▶ [DATA RECORDS]:
(* ===== verification/ArpingDevice.v ===== *)
(** * arping: the interface and main

    The search for the interface in its three versions (getifaddrs, sysfs,
    ioctl), the broadcast address, the command line and [main] up to its loop.
    What the system answers is in the records [kernel] and [network]; [Exits]
    is a call of [exit], [None] an invalid access to memory.  Options are what
    getopt delivers; the changes of capabilities around the calls of [socket]
    and [setsockopt] have no other effect and are left out. *)

From Stdlib Require Import ZArith Lia String Ascii.
From stdpp Require Import base numbers option list.
From S2P Require Import Prelude Ping PingPacket Arping.

Local Open Scope list_scope.
Local Open Scope Z_scope.
Local Abbreviation length := List.length.

Inductive outcome (A : Type) := Exits (code : Z) | Returns (a : A).
Arguments Exits {A}. Arguments Returns {A}.

(** ** Data *)

Definition AF_PACKET : Z := 17.
Definition IFF_UP : Z := 1.
Definition IFF_LOOPBACK : Z := 8.
Definition IFF_RUNNING : Z := 64.
Definition IFF_NOARP : Z := 128.

(** An element of the list of getifaddrs: family and [sll_halen] of its
    address, [sll_halen] and [sll_addr] of its broadcast address. *)
Record ifaddrs := mkIfaddrs {
  ifa_name : option string;
  ifa_flags : Z;
  ifa_addr : option (Z * Z);
  ifa_broadaddr : option (Z * list Z)
}.

(** The pointer [device.ifa]. *)
Inductive ifa_ptr := IfaNull | IfaAt (i : ifaddrs) | IfaFreed.

Record sysfs_devattr_values := mkValues {
  v_ifname : option string;
  v_ifindex : Z;
  v_flags : Z;
  v_addr_len : Z;
  v_broadcast : option (list Z)
}.

Record device := mkDevice {
  name : option string;
  ifindex : Z;
  ifa : ifa_ptr;
  sysfs : option sysfs_devattr_values
}.

Definition set_name (x : option string) (d : device) : device := mkDevice x (ifindex d) (ifa d) (sysfs d).
Definition set_ifindex (x : Z) (d : device) : device := mkDevice (name d) x (ifa d) (sysfs d).
Definition set_ifa (x : ifa_ptr) (d : device) : device := mkDevice (name d) (ifindex d) x (sysfs d).
Definition set_sysfs (x : option sysfs_devattr_values) (d : device) : device := mkDevice (name d) (ifindex d) (ifa d) x.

▶ [WHAT YOU NEED TO DO]:
Using the data above, extract exactly the lines from the one that holds "(** * arping: the interface and main" to the one that holds "What the system", both ends included, and no others.

▶ [REPLY TO THE EXERCISE]:
(** * arping: the interface and main

    The search for the interface in its three versions (getifaddrs, sysfs,
    ioctl), the broadcast address, the command line and [main] up to its loop.
    What the system answers is in the records [kernel] and [network]; [Exits]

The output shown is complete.